Could you filter the records below and keep only the lines with the word "then"?

- Stored data entries
══════════════════════════════

(** * YarnParser2.0: the line extractor of [parse_yarn_to_csv]

    A shallow embedding of [src/YarnParser2.0.py].  The script reads a Yarn
    Spinner file, walks over its lines once and writes one CSV row per
    dialogue line or choice.

    Modelling choices.
    - A Python [str] is a [string]; a character is a code point below 256,
      and [isspace], [lower_char] are Python's [str.isspace] and [str.lower]
      on that range.  The regular expression classes [\s] and [\S] of a [str]
      pattern use the same whitespace test as [str.strip].
    - The three regular expressions of the script are written out as the
      scans they perform (leftmost match, greedy repetition).
    - The loop state (the three local variables) is a record passed from
      one iteration to the next; an iteration returns the new state and the
      row it wrote, if any.
    - The file system is a finite map from paths to what stands there,
      with a test that tells whether a path can be opened for writing; an
      error in the middle of a write is not modelled. *)

From Stdlib Require Import String Ascii List Arith Lia Bool DecimalString DecimalNat.
From stdpp Require Import gmap strings.

(** ** Characters and the string methods the script calls *)

Module Py.

(** [str.isspace] on one character (code points below 256). *)
Definition isspace (c : ascii) : bool :=
  let n := nat_of_ascii c in
  ((9 <=? n) && (n <=? 13)) || ((28 <=? n) && (n <=? 32))
  || (n =? 133) || (n =? 160).

(** What [.] matches in a pattern compiled without flags: anything but a
    line feed. *)
Definition isdot (c : ascii) : bool := negb (Ascii.eqb c "010").

Definition lower_char (c : ascii) : ascii :=
  let n := nat_of_ascii c in
  if ((65 <=? n) && (n <=? 90))
     || ((192 <=? n) && (n <=? 222) && negb (n =? 215))
  then ascii_of_nat (n + 32) else c.

(** [s.lower()] *)
Fixpoint lower (s : string) : string :=
  match s with
  | EmptyString => EmptyString
  | String c s' => String (lower_char c) (lower s')
  end.

(** [s.startswith(p)] *)
Fixpoint startswith (s p : string) {struct p} : bool :=
  match p with
  | EmptyString => true
  | String a p' =>
      match s with
      | EmptyString => false
      | String b s' => Ascii.eqb a b && startswith s' p'
      end
  end.

Arguments startswith : simpl never.

(** The longest prefix of [s] whose characters satisfy [f], and what is
    left after it. *)
Fixpoint takewhile (f : ascii -> bool) (s : string) : string :=
  match s with
  | EmptyString => EmptyString
  | String c s' => if f c then String c (takewhile f s') else EmptyString
  end.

══════════════════════════════

- Task output
  then ascii_of_nat (n + 32) else c.
  | String c s' => if f c then String c (takewhile f s') else EmptyString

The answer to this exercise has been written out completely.